(YOUR INSTRUCTIONS)
Scan the entries below and say how many lines contain "eexists". Write only the number.

--- START ---

(** An integer times a zero scale is truncated to 0. *)
Lemma zero_scale_size (v : Z) (shrink : float) :
  - 2 ^ 63 < v < 2 ^ 63 → (shrink =? 0)%float = true →
  int_of_float64 (float64 v * shrink) = Done 0.
Proof.
  intros Hv Hz. pose proof (float64_finite v Hv) as Hf.
  rewrite FloatAxioms.eqb_spec in Hz. change (Prim2SF 0) with (S754_zero false) in Hz.
  unfold int_of_float64, float64_trunc. rewrite FloatAxioms.mul_spec.
  destruct (Prim2SF shrink) as [s|s| |s m e]; try discriminate Hz.
  - destruct (Prim2SF (float64 v)) as [s'|s'| |s' m' e']; try tauto; reflexivity.
  - destruct s; discriminate Hz.
  - destruct s; discriminate Hz.
Qed.

(** * Properties *)

(** C1. On 1 by 1 inputs at scale 1 (target size 1 by 1) the stages give the
    output rasters of test vectors S3, S4 and S5: the single pixel
    (127,127,127,128), (127,127,127,255) and (255,255,255,0). *)
Theorem test_vectors_S3_S4_S5 :
  int_of_float64 (float64 1 * 1) = Done 1 ∧
  Build_stages (pixel1 128 128 128) (pixel1 128 128 128)
    = Done (image.mkNRGBA [127; 127; 127; 128] 4 (image.Rect 0 0 1 1)) ∧
  Build_stages (pixel1 0 0 0) (pixel1 255 255 255)
    = Done (image.mkNRGBA [127; 127; 127; 255] 4 (image.Rect 0 0 1 1)) ∧
  Build_stages (pixel1 255 255 255) (pixel1 0 0 0)
    = Done (image.mkNRGBA [255; 255; 255; 0] 4 (image.Rect 0 0 1 1)).
Proof. repeat split; vm_compute; reflexivity. Qed.

(** C2. On conformant gray rasters DivideBlend returns a raster of the same
    bounds whose pixel is 255 where the divisor pixel X is 0 and
    clamp8((Y * 255) / X) elsewhere, the product being at most 65025 and the
    division truncating. *)
Theorem DivideBlend_pixels (imgX imgY : image.Gray) :
  Gray_wf imgX → Gray_wf imgY →
  image.Gray_Bounds imgX = image.Gray_Bounds imgY →
  ∃ Z, DivideBlend imgX imgY = Done Z ∧
       image.Gray_Bounds Z = image.Gray_Bounds imgX ∧
       ∀ x y, image.In x y (image.Gray_Bounds imgX) = true →
         let X := Gray_pixel imgX x y in
         let Y := Gray_pixel imgY x y in
         0 ≤ Y * 255 ≤ 65025 ∧
         image.GrayAt Z x y
         = Done (color.mkGray (if X =? 0 then 255 else clamp8 ((Y * 255) ÷ X))).
Proof.
  intros HX HY Hconf. eexists. split; [now apply DivideBlend_spec|].
  split; [reflexivity|]. intros x y Hin X Y. split.
  - destruct (GrayAt_wf imgY x y HY) as [_ Hb]. unfold is_uint8 in Hb. subst Y. lia.
  - now rewrite Gray_tabulate_At.
Qed.

Lemma DivideBlend_pixels_witness :
  ∃ Z, DivideBlend sample_gray sample_gray' = Done Z ∧
       image.Gray_Bounds Z = image.Gray_Bounds sample_gray ∧
       ∀ x y, image.In x y (image.Gray_Bounds sample_gray) = true →
         let X := Gray_pixel sample_gray x y in
         let Y := Gray_pixel sample_gray' x y in
         0 ≤ Y * 255 ≤ 65025 ∧
         image.GrayAt Z x y
         = Done (color.mkGray (if X =? 0 then 255 else clamp8 ((Y * 255) ÷ X))).
Proof.
  apply (DivideBlend_pixels sample_gray sample_gray').
  - apply Gray_ok_wf. reflexivity.
  - apply Gray_ok_wf. reflexivity.
  - reflexivity.
Defined.

(** C4. For an image whose pixels have 16-bit channels r, g, b, Desaturate
    returns the raster of the same bounds whose gray level is
    (max(r>>8, g>>8, b>>8) + min(r>>8, g>>8, b>>8)) / 2: high bytes by
    truncation, and a truncating division by 2. *)
Theorem Desaturate_lightness {I} `{image.Image I} (img : I) :
  Image_wf img →
  ∃ G, Desaturate img = Done G ∧
       image.Gray_Bounds G = image.Bounds img ∧
       ∀ x y r g b a, image.In x y (image.Bounds img) = true →
         image.At img x y = Done (color.mkColor (r, g, b, a)) →
         image.GrayAt G x y
         = Done (color.mkGray
                   ((Z.max (Z.max (Z.shiftr r 8) (Z.shiftr g 8)) (Z.shiftr b 8)
                     + Z.min (Z.min (Z.shiftr r 8) (Z.shiftr g 8)) (Z.shiftr b 8)) / 2)).
Proof.
  intros Hwf. eexists. split; [now apply Desaturate_spec|]. split; [reflexivity|].
  intros x y r g b a Hin Hat. rewrite Gray_tabulate_At by assumption.
  unfold Image_rgb. rewrite Hat. reflexivity.
Qed.

Lemma Desaturate_lightness_witness :
  ∃ G, Desaturate sample_rgba = Done G ∧
       image.Gray_Bounds G = image.Bounds sample_rgba ∧
       ∀ x y r g b a, image.In x y (image.Bounds sample_rgba) = true →
         image.At sample_rgba x y = Done (color.mkColor (r, g, b, a)) →
         image.GrayAt G x y
         = Done (color.mkGray
                   ((Z.max (Z.max (Z.shiftr r 8) (Z.shiftr g 8)) (Z.shiftr b 8)
                     + Z.min (Z.min (Z.shiftr r 8) (Z.shiftr g 8)) (Z.shiftr b 8)) / 2)).
Proof.
  apply (Desaturate_lightness sample_rgba).
  apply RGBA_Image_wf, RGBA_ok_wf. reflexivity.
Defined.

(** C5. DivideBlend by a divisor raster that is 255 everywhere returns the
    dividend: same bounds, same pixel at every position. *)
Theorem DivideBlend_white (imgX imgY : image.Gray) :
  Gray_wf imgX → Gray_wf imgY →
  image.Gray_Bounds imgX = image.Gray_Bounds imgY →
  (∀ x y, image.In x y (image.Gray_Bounds imgX) = true → Gray_pixel imgX x y = 255) →
  ∃ Z, DivideBlend imgX imgY = Done Z ∧ Gray_same Z imgY.
Proof.
  intros HX HY Hconf Hwhite. unfold image.Gray_Bounds in *.
  eexists. split; [now apply DivideBlend_spec|].
  rewrite (Gray_tabulate_ext _ _ (Gray_pixel imgY)).
  - rewrite Hconf. now apply Gray_tabulate_same.
  - apply HX.
  - intros x y Hin. rewrite (Hwhite x y Hin). unfold divide8. cbn [Z.eqb].
    destruct (GrayAt_wf imgY x y HY) as [_ Hb]. unfold is_uint8 in Hb.
    rewrite Z.quot_div_nonneg, Z.div_mul by lia. unfold clamp8. lia.
Qed.

Lemma DivideBlend_white_witness :
  ∃ Z, DivideBlend sample_white sample_gray = Done Z ∧ Gray_same Z sample_gray.
Proof.
  apply (DivideBlend_white sample_white sample_gray).
  - apply Gray_ok_wf. reflexivity.
  - apply Gray_ok_wf. reflexivity.
  - reflexivity.
  - intros x y Hin. apply In_spec in Hin. cbn in Hin.
    assert (Hx : x = 0 ∨ x = 1 ∨ x = 2) by lia. assert (Hy : y = 0 ∨ y = 1) by lia.
    destruct Hx as [-> | [-> | ->]], Hy as [-> | ->]; reflexivity.
Defined.
(** * Upload coordinator, result renderer and candidate chart

    A shallow embedding of the client-side scripts of the application:
    the main script (DOM-ready handlers, [setupFormHandlers],
    [populateJdResults], [createAnalysisSection], [showAlert]) and
    [static/js/charts.js] ([createCandidateScoresChart]).

    JavaScript values that come out of [response.json()] are an inductive
    type; the document is a record of the few elements the scripts look
    up; promise chains are run in an error-and-state monad, one handler
    after the other, the way the event loop runs them. *)

From Stdlib Require Import List String Ascii Bool ZArith QArith Lia Lqa.
From Stdlib Require Import Sorting.Sorted Sorting.Permutation.
Import ListNotations.
Local Open Scope list_scope.
Local Open Scope string_scope.
Set Warnings "-register-all".

(** ** JavaScript values *)

Module JS.

(** A number is kept as its mathematical value together with the text
    [Number::toString] yields for it; the text is data of the value, the
    embedding does not print floating-point numbers. The numbers of a
    value are finite. *)
Inductive value : Type :=
| VUndefined
| VNull
| VBool (b : bool)
| VNum (q : Q) (text : string)
| VStr (s : string)
| VArr (items : list value)
| VObj (props : list (string * value)).

Inductive js_error : Type :=
| TypeError (msg : string)
| SyntaxError (msg : string)
| Error (msg : string)
| DOMException (name msg : string).

(** Completion of an evaluation: a value or a thrown exception. The same
    type is the state of a settled promise. *)
Inductive outcome (A : Type) : Type :=
| Ok (a : A)
| Throw (e : js_error).
Arguments Ok {A} a.
Arguments Throw {A} e.

Definition is_ok {A} (r : outcome A) : bool :=
  match r with Ok _ => true | Throw _ => false end.

(** [ToBoolean]. *)
Definition truthy (v : value) : bool :=
  match v with
  | VUndefined | VNull => false
  | VBool b => b
  | VNum q _ => negb (Qeq_bool q 0)
  | VStr s => negb (String.eqb s "")
  | VArr _ | VObj _ => true
  end.

(** [a || b] *)
Definition or_else (a b : value) : value :=
  if truthy a then a else b.

(** Own-property lookup in an object given by its entries in insertion
    order; an object that came out of [JSON.parse] holds each key once. *)
Fixpoint own_prop (props : list (string * value)) (key : string) : option value :=
  match props with
  | [] => None
  | (k, v) :: rest => if String.eqb k key then Some v else own_prop rest key
  end.

(** [v.key] for the data properties the scripts read ([analysis],
    [redirect], [skills], [experience], [qualifications],
    [responsibilities]): none of them is inherited from a prototype, so
    the read is an own-property lookup; on [null] and [undefined] it
    throws. *)
Definition get_prop (v : value) (key : string) : outcome value :=
  match v with
  | VUndefined | VNull =>
      Throw (TypeError ("Cannot read properties of null or undefined: " ++ key))
  | VObj props =>
      match own_prop props key with Some x => Ok x | None => Ok VUndefined end
  | _ => Ok VUndefined
  end.

(** [v.length === 0] *)
Definition length_is_zero (v : value) : outcome bool :=
  match v with
  | VUndefined | VNull =>
      Throw (TypeError "Cannot read properties of null or undefined: length")
  | VArr items => Ok (match items with [] => true | _ => false end)
  | VStr s => Ok (String.eqb s "")
  | VObj props =>
      Ok (match own_prop props "length" with
          | Some (VNum q _) => Qeq_bool q 0
          | _ => false
          end)
  | _ => Ok false
  end.

Definition bind {A B} (r : outcome A) (f : A -> outcome B) : outcome B :=
  match r with Ok a => f a | Throw e => Throw e end.

(** [ToString]. An array joins its elements with a comma, [null] and
    [undefined] elements giving the empty text. A plain object gives
    "[object Object]" through [Object.prototype.toString], unless it has
    an own [toString] property: a parsed JSON value is never callable, and
    [valueOf] then yields no primitive, so the conversion throws. *)
Fixpoint ToString (v : value) : outcome string :=
  match v with
  | VUndefined => Ok "undefined"
  | VNull => Ok "null"
  | VBool true => Ok "true"
  | VBool false => Ok "false"
  | VNum _ text => Ok text
  | VStr s => Ok s
  | VArr items =>
      (fix join (l : list value) : outcome string :=
         match l with
         | [] => Ok ""
         | x :: rest =>
             bind (match x with
                   | VUndefined | VNull => Ok ""
                   | _ => ToString x
                   end)
               (fun s =>
                  match rest with
                  | [] => Ok s
                  | _ => bind (join rest) (fun t => Ok (s ++ "," ++ t))
                  end)
         end) items
  | VObj props =>
      match own_prop props "toString" with
      | Some _ => Throw (TypeError "Cannot convert object to primitive value")
      | None => Ok "[object Object]"
      end
  end.

End JS.
Import JS.

Notation "x <- e ;; k" := (JS.bind e (fun x => k))
  (at level 61, e at next level, right associativity, only parsing).

(** ** The document *)

Module DOM.

(** A node of the tree. Content assigned through [innerHTML] is kept as
    the markup source it was given, apart from text, which is never
    parsed. *)
Inductive node : Type :=
| Element (tag className : string) (attrs : list (string * string))
          (children : list node)
| TextNode (data : string)
| Markup (html : string).

(** [document.createElement(tag)] *)
Definition createElement (tag : string) : node := Element tag "" [] [].

(** [n.className = c] *)
Definition set_className (n : node) (c : string) : node :=
  match n with
  | Element tag _ attrs children => Element tag c attrs children
  | _ => n
  end.

(** [n.setAttribute(k, v)]; [alert.role = 'alert'] reflects the attribute. *)
Definition set_attr (n : node) (k v : string) : node :=
  match n with
  | Element tag c attrs children => Element tag c (attrs ++ [(k, v)])%list children
  | _ => n
  end.

(** [parent.appendChild(child)] for a child that is not yet in the tree. *)
Definition appendChild (parent child : node) : node :=
  match parent with
  | Element tag c attrs children => Element tag c attrs (children ++ [child])%list
  | _ => parent
  end.

(** [n.textContent = s] with [s] a string: the children are replaced by
    one text node, or by nothing when [s] is empty. *)
Definition set_textContent (n : node) (s : string) : node :=
  match n with
  | Element tag c attrs _ =>
      Element tag c attrs (if String.eqb s "" then [] else [TextNode s])
  | _ => n
  end.

(** [n.textContent = v] with any value: the attribute is a nullable
    string, [null] and [undefined] stand for the empty text and every
    other value goes through [ToString]. *)
Definition assign_textContent (n : node) (v : value) : outcome node :=
  s <- match v with
       | VUndefined | VNull => Ok ""
       | _ => ToString v
       end ;;
  Ok (set_textContent n s).

(** [n.innerHTML = html] *)
Definition set_innerHTML (n : node) (html : string) : node :=
  match n with
  | Element tag c attrs _ =>
      Element tag c attrs (if String.eqb html "" then [] else [Markup html])
  | _ => n
  end.

(** The [textContent] getter: the texts of the descendants, in tree
    order. It is not computed where content came from markup source. *)
Fixpoint textContent (n : node) : option string :=
  match n with
  | Element _ _ _ children =>
      (fix cat (l : list node) : option string :=
         match l with
         | [] => Some ""
         | c :: rest =>
             match textContent c, cat rest with
             | Some a, Some b => Some (a ++ b)
             | _, _ => None
             end
         end) children
  | TextNode data => Some data
  | Markup _ => None
  end.

(** No descendant was produced from markup source. *)
Fixpoint markup_free (n : node) : bool :=
  match n with
  | Element _ _ _ children =>
      (fix all (l : list node) : bool :=
         match l with
         | [] => true
         | c :: rest => markup_free c && all rest
         end) children
  | TextNode _ => true
  | Markup _ => false
  end.

Definition child_nodes (n : node) : list node :=
  match n with Element _ _ _ children => children | _ => [] end.

Definition tag_of (n : node) : string :=
  match n with Element tag _ _ _ => tag | _ => "" end.

(** An element that lives in the document and is looked up by the
    scripts: its class list and its children. *)
Record element : Type := mkElement {
  classList : list string;
  children : list node
}.

Definition has_class (c : string) (l : list string) : bool :=
  existsb (String.eqb c) l.

(** [classList.add(c)] *)
Definition classList_add (c : string) (l : list string) : list string :=
  if has_class c l then l else (l ++ [c])%list.

(** [classList.remove(c)] *)
Definition classList_remove (c : string) (l : list string) : list string :=
  filter (fun x => negb (String.eqb c x)) l.

End DOM.
Import DOM.

(** ** The result renderer *)

(** [items.forEach(f)] threading the node the callback mutates. Only an
    array has a [forEach] method. *)
Fixpoint forEach_items (l : list value) (f : node -> value -> outcome node)
    (acc : node) : outcome node :=
  match l with
  | [] => Ok acc
  | item :: rest => acc' <- f acc item ;; forEach_items rest f acc'
  end.

Definition forEach (items : value) (f : node -> value -> outcome node)
    (acc : node) : outcome node :=
  match items with
  | VArr l => forEach_items l f acc
  | _ => Throw (TypeError "items.forEach is not a function")
  end.

(** The callback of the loop in [createAnalysisSection]:
    [item => { ... list.appendChild(listItem) }]. *)
Definition append_list_item (list : node) (item : value) : outcome node :=
  let listItem := createElement "li" in
  let listItem := set_className listItem "list-group-item" in
  listItem <- assign_textContent listItem item ;;
  Ok (appendChild list listItem).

--- END ---

(EXERCISE RESULT)
3